_WORK TO BE COMPLETED:_ Give again, unaltered, the lines of the listing below that run from the line having "split; [apply fmap_nil_inv|by" through the line having "(** Six writes".

_SOURCE DATA:_
(* ===== verification/Reports.v ===== *)
(** * Reports

    The read-only routes: what each computes from the store. *)
From S2P Require Import Prelude Dict Types Encoding Datetime Graph Lineage Interface World Crypto Policy.

Local Open Scope Z_scope.

Definition len {A} (l : list A) : Z := Z.of_nat (length l).

(** ** [/reducibility-report] *)
Record reducibility := Reducibility {
  entering : Z;
  reducible_count : Z;
  irreducible_count : Z;
  undecided_count : Z;
  reasons : dict Z }.

(* src: src/governor_service.py 2395-2404 get_reducibility_report *)
Definition tally (r : reducibility) (rc : repair_record) : reducibility :=
  match disposition rc with
  | REDUCIBLE => Reducibility (entering r) (reducible_count r + 1) (irreducible_count r) (undecided_count r) (reasons r)
  | IRREDUCIBLE =>
    let reason := default "unknown" (repair_reason rc) in
    Reducibility (entering r) (reducible_count r) (irreducible_count r + 1) (undecided_count r)
      (dict_set reason (default 0 (dict_get reason (reasons r)) + 1) (reasons r))
  | PENDING_RECONSTRUCTION =>
    Reducibility (entering r) (reducible_count r) (irreducible_count r) (undecided_count r + 1) (reasons r)
  end.

(* src: src/governor_service.py get_reducibility_report *)
Definition reducibility_report (candidates : dict repair_record) : reducibility :=
  fold_left tally (dict_values candidates) (Reducibility (len candidates) 0 0 0 []).

(** ** [/measured-cost] *)

(** A node outside the quarantine that derives directly from it. *)
(* src: src/governor_service.py 2496-2509 get_measured_cost *)
Definition is_breach (q : list string) (kv : string * node) : bool :=
  negb (kv.1 ∈? q)
  && (existsb (λ p, p ∈? q) (parent_ids kv.2) || existsb (λ c, c ∈? q) (covers kv.2)).

Definition breaches (dag : dict node) (q : list string) : list string :=
  dict_keys (List.filter (is_breach q) dag).

Record measured_cost := MeasuredCost {
  total_nodes : Z;
  quarantined_nodes : Z;
  withdrawn_nodes : Z;
  escape_set : list string;
  containment_fraction : Q;
  availability_fraction : Q;
  repair_total : Z;
  repair_reducible : Z;
  repair_irreducible : Z;
  verified_repair_coverage : Q;
  reintegrated_active : Z;
  reintegrated_expired : Z;
  restoration_fraction : Q;
  withdrawal_amplification : Q;
  calibration_count : Z;
  latest_sensitivity_floor : option Q }.

Definition has_disposition (d : disposition_kind) (rc : repair_record) : bool := bool_decide (disposition rc = d).

Section reports.
Context `{E : Env} {St : Type} `{Backend St}.

(* src: src/governor_service.py get_measured_cost *)
Definition measured_cost_report (t_active t_expired : Z) (s : St) : measured_cost :=
  let dag := get_dag s in
  let q := get_quarantine_ledger s in
  let n := len dag in
  let withdrawn := len (get_withdrawal_ledger s) in
  let unavailable := len q + withdrawn in
  let repairs := get_repair_candidates s in
  let reducible := count_if (has_disposition REDUCIBLE) (dict_values repairs) in
  let irreducible := count_if (has_disposition IRREDUCIBLE) (dict_values repairs) in
  let act := len (get_active_horizon_set t_active s) in
  let exp := len (get_expired_horizon_set t_expired s) in
  let signals := get_signal_outcome_counts s in
  let processed := default 0 (dict_get "PROCESSED" signals) + default 0 (dict_get "RATE_LIMITED" signals) in
  {| total_nodes := n; quarantined_nodes := len q; withdrawn_nodes := withdrawn;
     escape_set := breaches dag q; containment_fraction := ratio (len q) n;
     availability_fraction := if 0 <? n then ratio (n - unavailable) n else 1%Q;
     repair_total := len repairs; repair_reducible := reducible; repair_irreducible := irreducible;
     verified_repair_coverage := ratio reducible (len repairs);
     reintegrated_active := act; reintegrated_expired := exp; restoration_fraction := ratio act (act + exp);
     withdrawal_amplification := ratio withdrawn (Z.max 1 processed);
     calibration_count := len (get_calibration_runs s);
     latest_sensitivity_floor := sensitivity_floor <$> last (get_calibration_runs s) |}.

(** ** [/continuity-report] *)
Record continuity_footprint := ContinuityFootprint {
  total_exposures : Z;
  exercised : Z;
  non_vacuity_met : bool;
  quarantine_ledger_size : Z;
  quarantine_ledger_digest : string;
  critical_function_availability : Q;
  total_critical_functions : Z;
  available_critical_functions : Z;
  trusted_substitution_coverage : Z;
  checkpoint_replay_count : Z;
  continuity_provenance_complete : bool;
  authorized_tainted_action_completion : tainted_action_stats;
  reported_exposures : list exposure }.

(** [all(e.get("exposure_record", {}).get("mechanism") in ("M3", "M4") for ..)]:
    [None] when a record that is looked at is not an object. *)
(* src: src/governor_service.py 2023-2025 get_continuity_report *)
Fixpoint provenance_complete (exposures : list exposure) : option bool :=
  match exposures with
  | [] => Some true
  | e :: exposures =>
    mechanism ← json_get "mechanism" (exposure_record e);
    if json_is_str "M3" mechanism || json_is_str "M4" mechanism then provenance_complete exposures
    else Some false
  end.

(* src: src/governor_service.py get_continuity_report *)
Definition continuity_report (s : St) : option continuity_footprint :=
  let exposures := get_continuity_exposures s in
  let q := get_quarantine_ledger s in
  let critical := List.filter (λ kv, negb (Qle_bool (weight_of kv.2) 0%Q)) (get_dag s) in
  let available := List.filter (λ kv, negb (kv.1 ∈? q)) critical in
  complete ← provenance_complete (List.filter quarantine_non_empty exposures);
  Some {| total_exposures := len exposures;
     exercised := count_if quarantine_non_empty exposures;
     non_vacuity_met := existsb quarantine_non_empty exposures;
     quarantine_ledger_size := len q;
     quarantine_ledger_digest := sha256_hex (json_dumps (JArr (JStr <$> sorted q)));
     critical_function_availability := match critical with [] => 1%Q | _ => ratio (len available) (len critical) end;
     total_critical_functions := len critical;
     available_critical_functions := len available;
     trusted_substitution_coverage := count_if (λ e, bool_decide (substitute_status e = "BOUNDED_SUBSTITUTE")) exposures;
     checkpoint_replay_count := count_if (λ e, bool_decide (substitute_status e = "CHECKPOINT_REPLAY")) exposures;
     continuity_provenance_complete := complete;
     authorized_tainted_action_completion := get_tainted_action_stats s;
     reported_exposures := exposures |}.

(** An admin reads a report; the store is not changed. *)
Definition admin_report {A} (rq : request) (f : St → option A) : M St A :=
  verify_role_jwt rq "admin" ≫= λ _, try_query f.

(* src: src/governor_service.py get_recurrence_report *)
Definition recurrence_report (t1 t2 : Z) (s : St)
    : dict horizon_record * list string * dict withdrawal_record * dict Z :=
  (get_active_horizon_set t1 s, get_expired_horizon_set t2 s, get_withdrawal_ledger s, get_signal_outcome_counts s).

(* src: src/governor_service.py get_db_state *)
Definition db_state (rq : request)
    : M St (dict node * list string * list quarantine_event * dict repair_record * string) :=
  verify_role_jwt rq "admin" ≫= λ _,
  require (DEBUG_MODE cfg) 403 "Debug endpoints disabled in production" ≫= λ _,
  query (λ s, (get_dag s, get_quarantine_ledger s, get_quarantine_events s, get_repair_candidates s, ENFORCEMENT_MODE cfg)).

Record shadow_summary := ShadowSummary {
  enforcement_mode : string;
  total_decisions : Z;
  counterfactual_rejections : Z;
  caveat : string }.

(* src: src/governor_service.py get_shadow_report *)
Definition shadow_report (s : St) : shadow_summary :=
  let '(total, blocked) := shadow_decision_counts s in
  ShadowSummary (ENFORCEMENT_MODE cfg) total blocked
    "Shadow-mode blast radii are upper bounds relative to enforcement mode because they include writes that would have been blocked.".

(** The inventory depends on one environment variable, [LITELLM_MODEL], and on
    nothing the gateway has recorded. *)
Definition count_json (n : Z) (text : string) : json := JNum (inject_Z n) text.
Definition fault_class (name : string) (n : Z) (text : string) : json :=
  JObj [("class", JStr name); ("injected", count_json n text); ("caught", count_json n text);
        ("escaped", count_json 0 "0")].

(* src: src/governor_service.py get_verification_separation_inventory *)
Definition verification_separation_inventory (litellm_model : option string) : json :=
  JObj
    [("shared_dependency_inventory", JObj
       [("specification", JStr "GASC-ED v1.1");
        ("policy_engine", JStr "Open Policy Agent (Rego)");
        ("policy_files", JArr [JStr "policies/gasc_verification_separation.rego"; JStr "policies/gasc_quarantine_integrity.rego"]);
        ("cryptographic_library", JStr "cryptography (Python)");
        ("jwt_library", JStr "PyJWT");
        ("shared_primitives", JArr [JStr "SHA-256"; JStr "ECDSA-P256"; JStr "ES256 JWT"]);
        ("recovery_adapter", JObj
           [("framework", JStr "litellm"); ("model", JStr (default "gemini/gemini-1.5-flash" litellm_model))]);
        ("schema_validator", JStr "jsonschema (Draft202012Validator)")]);
     ("verification_dimensions", JObj
       [("execution_authority", JStr "Verifier (Rego) runs in OPA subprocess/WASM; planner cannot invoke or suppress");
        ("input_separation", JStr "Candidate and commitments cross boundary; evaluative planner outputs (planner_score, justification, confidence_rating, reasoning_tokens) are blocked by policy");
        ("frontier_reconstruction", JStr "Verifier re-derives frontier independently from graph snapshot");
        ("distinct_implementation", JStr "Rego policy engine vs Python recovery adapter")]);
     ("fault_injection_results", JObj
       [("campaign_run", JBool true);
        ("fault_classes", JArr
           [fault_class "evaluative_planner_output_injection" 4 "4";
            fault_class "quarantined_ancestor_in_frontier" 1 "1";
            fault_class "identity_reuse" 1 "1"]);
        ("total_injected", count_json 6 "6");
        ("total_caught", count_json 6 "6");
        ("total_escaped", count_json 0 "0");
        ("catch_rate", JNum 1 "1.0");
        ("preregistered_minimum_catch_rate", JNum (95 # 100) "0.95");
        ("escape_set", JArr [])])].

(* src: src/governor_service.py readyz *)
Definition readyz : Z :=
  if negb (DEBUG_MODE cfg) && negb (truthy (OPA_POLICY_BUNDLE cfg)) && negb (truthy (OPA_URL cfg)) then 503
  else match OPA_POLICY_BUNDLE cfg with
       | Some b => if negb (bool_decide (b = "")) && negb (path_exists b) then 503 else 200
       | None => 200
       end.
End reports.

(** ** Facts *)
Lemma is_breach_true q k n :
  is_breach q (k, n) = true ↔ (k ∉ q) ∧ (∃ p, (p ∈ parent_ids n ∨ p ∈ covers n) ∧ p ∈ q).
Proof.
  unfold is_breach. cbn [fst snd].
  rewrite andb_true_iff, negb_true_iff, bool_decide_eq_false, orb_true_iff, !existsb_exists.
  setoid_rewrite bool_decide_eq_true. setoid_rewrite <-list_elem_of_In. naive_solver.
Qed.

Lemma breaches_contained {St} `{BackendLaws St} (s : St) :
  store_ok s → breaches (get_dag s) (get_quarantine_ledger s) = [] ↔ contained s.
Proof.
  intros Hs. unfold breaches, dict_keys.
  etrans; [|etrans; [apply (bfilter_nil (is_breach (get_quarantine_ledger s)) (get_dag s))|]].
  { split; [apply fmap_nil_inv|by intros ->]. }
  split.
  - intros Hb k n Hk Hkq p Hp Hpq. assert (is_breach (get_quarantine_ledger s) (k, n) = false) as Hf
      by (apply Hb; by apply dict_get_Some_elem).
    apply not_true_iff_false in Hf. apply Hf, is_breach_true. eauto.
  - intros Hc [k n] Hin. apply not_true_iff_false. rewrite is_breach_true.
    intros (Hk & p & Hp & Hpq). eapply (Hc k n); [|done..]. apply dict_get_elem; [by apply dag_ok|done].
Qed.

Lemma tally_sum l r :
  let r' := fold_left tally l r in
  reducible_count r' + irreducible_count r' + undecided_count r' =
    reducible_count r + irreducible_count r + undecided_count r + len l ∧ entering r' = entering r.
Proof.
  revert r; induction l as [|rc l IH]; intros r; cbn [fold_left]; [unfold len; cbn; lia|].
  destruct (IH (tally r rc)) as [-> ->]. unfold tally, len in *.
  destruct (disposition rc); cbn; lia.
Qed.
(* src: blackbox_test/live_run.py 90-96 hammer *)
Definition hammer_request (op : hammer_op) (n source : string) : M St () :=
  match op with
  | OpDesignate => designate n ≫= λ _, mret ()
  | OpObserve => status_of (observe_recurrence the_designator (ObserveEvent n "IDENTICAL" [] None)) ≫= λ _, mret ()
  | OpRenew => status_of (renew_trust_route the_designator n) ≫= λ _, mret ()
  | OpCheckpoint =>
    id ← uuid4; t ← now;
    status_of (declare_checkpoint the_admin (Checkpoint id n (client_timestamp t) [])) ≫= λ _, mret ()
  | OpSubstitute =>
    t ← now;
    status_of (declare_substitute the_admin (Some n) (Some source) (Some (client_timestamp t))) ≫= λ _, mret ()
  end.

Record hammer_draw := HammerDraw { dr_node : nat; dr_op : hammer_op; dr_source : nat }.

(** One round: a request, then the quarantine is compared with all that was seen. *)
(* src: blackbox_test/live_run.py 87-99 hammer *)
Definition hammer_round nodes (seen : list string * nat) (d : hammer_draw) : M St (list string * nat) :=
  let '(maxq, shr) := seen in
  n ← drawn (choice (tail nodes) (dr_node d));
  source ← drawn (choice nodes (dr_source d));
  hammer_request (dr_op d) n source ≫= λ _,
  cur ← observed_quarantine;
  let shr := if forallb (λ x, x ∈? cur) maxq then shr else S shr in
  mret (fold_left (λ l x, add_new x l) cur maxq, shr).

(** Six writes on randomly drawn parents; [content i] is [{"i": i}]. *)
(* src: blackbox_test/live_run.py 82-84 hammer *)
Definition hammer_setup (content : nat → dict json) (draws : list nat) : M St (list string) :=
  live_reset jwt_encode server_private_key ≫= λ _,
  r ← for_fold (zip (seq 0 6) draws) (["clean-parent-1"], [] : dict string) (λ '(nodes, digests) '(i, draw),
        parent ← drawn (choice nodes draw);
        '(nid, rx, digests) ← submit digests [parent] (content i) id;
        mret (if is_status 200 rx then nodes ++ [nid] else nodes, digests));
  mret r.1.

(** The number of shrinks that the hammer counts. *)
(* src: blackbox_test/live_run.py 82-100 hammer *)
Definition hammer (content : nat → dict json) (setup : list nat) (draws : list hammer_draw) : M St nat :=
  nodes ← hammer_setup content setup;
  first ← drawn (nodes !! 1);
  designate first ≫= λ _,
  maxq ← observed_quarantine;
  r ← for_fold draws (maxq, 0) (hammer_round nodes);
  mret r.2.
End campaign.

(** A store that is reset is in order and has the one seed node. *)
Class ResetLaws (St : Type) `{BackendLaws St} := {
  reset_ok (s : St) : store_ok s → store_ok (reset s);
  reset_dag (s : St) : get_dag (reset s) = [("clean-parent-1", bare_node "clean-parent-1")] }.

#[export] Instance memory_reset : ResetLaws state.
Proof.
  split; [|done]. intros s _. split; cbn; [apply NoDup_singleton| |apply NoDup_singleton]. intros k n. by case_decide; intros; simplify_eq.
Qed.

#[export] Instance sqlite_reset : ResetLaws db.
Proof.
  split; [|done]. intros s _. set (cleared := Db [] [] [] [] [] [] [] [] [] [] [] [] (t_shadow s) (t_evidence s) [] (t_substitutes s)
    (t_detector s) (t_tainted s) (depth_limit s)).
  assert (wf cleared) as W by (eapply (db_wf_core (empty_db 0)); [done..|apply wf_empty]).
  destruct (db_wf_commit (bare_node "clean-parent-1") _ W) as [A B C D F].
  split; [exact A|exact B| |exact D|exact F]. apply NoDup_add_new, C.
Qed.

#[export] Instance pg_reset_ok `{PgDriver} : ResetLaws pg.
Proof.
  split; [|done]. intros s _. set (cleared := empty_pg (p_depth s) <| p_evidence := p_evidence s |>).
  destruct (db_wf_commit (bare_node "clean-parent-1") (core_db cleared)) as [A B C D F]; [apply (wf_empty (p_depth s))|].
  rewrite <-(proj1 (core_commit (bare_node "clean-parent-1") cleared)) in A, B, C, D, F.
  split; [exact A|exact B| |exact D|exact F]. apply NoDup_add_new, C.
Qed.

(** What the hammer sends to [/observe] has a class that the route refuses, so
    this operation never writes. *)
Lemma hammer_observe_is_refused `{E : Env} {St} `{Backend St} `{!Transactional St}
    jwt_encode server_private_key n source (w : world St) :
  hammer_request jwt_encode server_private_key OpObserve n source w = (Ret (), w).
Proof.
  cbn [hammer_request]. unfold status_of, observe_recurrence, mbind, M_bind, verify_role_jwt.
  destruct (_ ≫= bearer_token) as [token|]; [|done]. destruct (jwt_decode token _); [|done]. by destruct (json_is_str _ _).
Qed.

(** *** It never counts a shrink *)
Section hammer.
Context `{E : Env} {St : Type} `{BackendLaws St} `{!Transactional St, !RollbackLaws St}.
Context (jwt_encode : dict json → string → string) (server_private_key : string) (int_repr : Z → string).
Abbreviation the_hammer_request := (hammer_request (St:=St) jwt_encode server_private_key).
Abbreviation round := (hammer_round (St:=St) jwt_encode server_private_key).
Abbreviation observed := (quarantine_set (St:=St) jwt_encode server_private_key).
Implicit Types (w : world St).

Lemma status_of_respects {A} (R : St → St → Prop) (m : M St (reply A)) : respects R m → respects R (status_of m).
Proof.
  intros Hm w Hw. unfold status_of. specialize (Hm w Hw). by destruct (m w) as [[r|[]|] w'].
Qed.

Lemma status_of_total {A} (m : M St (reply A)) w : ∃ z w', status_of m w = (Ret z, w').
Proof. unfold status_of. destruct (m w) as [[r|[]|] w']; eauto. Qed.

(** What the client sees of the quarantine depends on its token alone. *)
Lemma observed_cases :
  (∀ w, observed w = (Ret (get_quarantine_ledger (w_db w)), w)) ∨ ∀ w, observed w = (Ret [], w).
Proof.
  unfold quarantine_set, db_state, verify_role_jwt, require, catch.
  destruct (_ ≫= bearer_token) as [token|]; [|by right].
  destruct (jwt_decode token _) as [claims|]; [|by right].
  destruct (json_is_str "admin" _); [|by right]. destruct (DEBUG_MODE cfg); [by left|by right].
Qed.
(* ===== verification/Storm.v ===== *)
(** * The write storm ([blackbox_test/property_runner.py], [run_concurrency_storm])

    Workers write below nodes that were admitted while a designator strikes at
    random; in the end the growth of the graph is compared with the answers.  The
    moves come in the order in which the gateway serves them, with what the
    random generator drew.  The theorem is about every such order. *)
From stdpp Require Import pretty.
From S2P Require Import Prelude Dict Types Encoding Datetime Timeparse Json Graph Lineage Memory Sqlite Interface Postgres World Crypto Policy Admission Recovery Detectors Designation Routes Reports Demo AdmissionSpec ContainmentSpec Client LiveRun Campaign.

(** ** The accounts *)
Record storm_tally := Tally {
  n200 : nat; n403 : nat; n429 : nat; n5xx : nat; n_other : nat;
  failed_payload_ids : list string;
  active_nodes : list string }.

#[export] Instance storm_tally_rebuild : Rebuild storm_tally := λ t,
  Tally (n200 t) (n403 t) (n429 t) (n5xx t) (n_other t) (failed_payload_ids t) (active_nodes t).

(* src: blackbox_test/property_runner.py 150-154 run_concurrency_storm *)
Definition no_results : storm_tally := Tally 0 0 0 0 0 [] ["clean-parent-1"].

_RESPONSE:_
  { split; [apply fmap_nil_inv|by intros ->]. }
  split.
  - intros Hb k n Hk Hkq p Hp Hpq. assert (is_breach (get_quarantine_ledger s) (k, n) = false) as Hf
      by (apply Hb; by apply dict_get_Some_elem).
    apply not_true_iff_false in Hf. apply Hf, is_breach_true. eauto.
  - intros Hc [k n] Hin. apply not_true_iff_false. rewrite is_breach_true.
    intros (Hk & p & Hp & Hpq). eapply (Hc k n); [|done..]. apply dict_get_elem; [by apply dag_ok|done].
Qed.

Lemma tally_sum l r :
  let r' := fold_left tally l r in
  reducible_count r' + irreducible_count r' + undecided_count r' =
    reducible_count r + irreducible_count r + undecided_count r + len l ∧ entering r' = entering r.
Proof.
  revert r; induction l as [|rc l IH]; intros r; cbn [fold_left]; [unfold len; cbn; lia|].
  destruct (IH (tally r rc)) as [-> ->]. unfold tally, len in *.
  destruct (disposition rc); cbn; lia.
Qed.
(* src: blackbox_test/live_run.py 90-96 hammer *)
Definition hammer_request (op : hammer_op) (n source : string) : M St () :=
  match op with
  | OpDesignate => designate n ≫= λ _, mret ()
  | OpObserve => status_of (observe_recurrence the_designator (ObserveEvent n "IDENTICAL" [] None)) ≫= λ _, mret ()
  | OpRenew => status_of (renew_trust_route the_designator n) ≫= λ _, mret ()
  | OpCheckpoint =>
    id ← uuid4; t ← now;
    status_of (declare_checkpoint the_admin (Checkpoint id n (client_timestamp t) [])) ≫= λ _, mret ()
  | OpSubstitute =>
    t ← now;
    status_of (declare_substitute the_admin (Some n) (Some source) (Some (client_timestamp t))) ≫= λ _, mret ()
  end.

Record hammer_draw := HammerDraw { dr_node : nat; dr_op : hammer_op; dr_source : nat }.

(** One round: a request, then the quarantine is compared with all that was seen. *)
(* src: blackbox_test/live_run.py 87-99 hammer *)
Definition hammer_round nodes (seen : list string * nat) (d : hammer_draw) : M St (list string * nat) :=
  let '(maxq, shr) := seen in
  n ← drawn (choice (tail nodes) (dr_node d));
  source ← drawn (choice nodes (dr_source d));
  hammer_request (dr_op d) n source ≫= λ _,
  cur ← observed_quarantine;
  let shr := if forallb (λ x, x ∈? cur) maxq then shr else S shr in
  mret (fold_left (λ l x, add_new x l) cur maxq, shr).

(** Six writes on randomly drawn parents; [content i] is [{"i": i}]. *)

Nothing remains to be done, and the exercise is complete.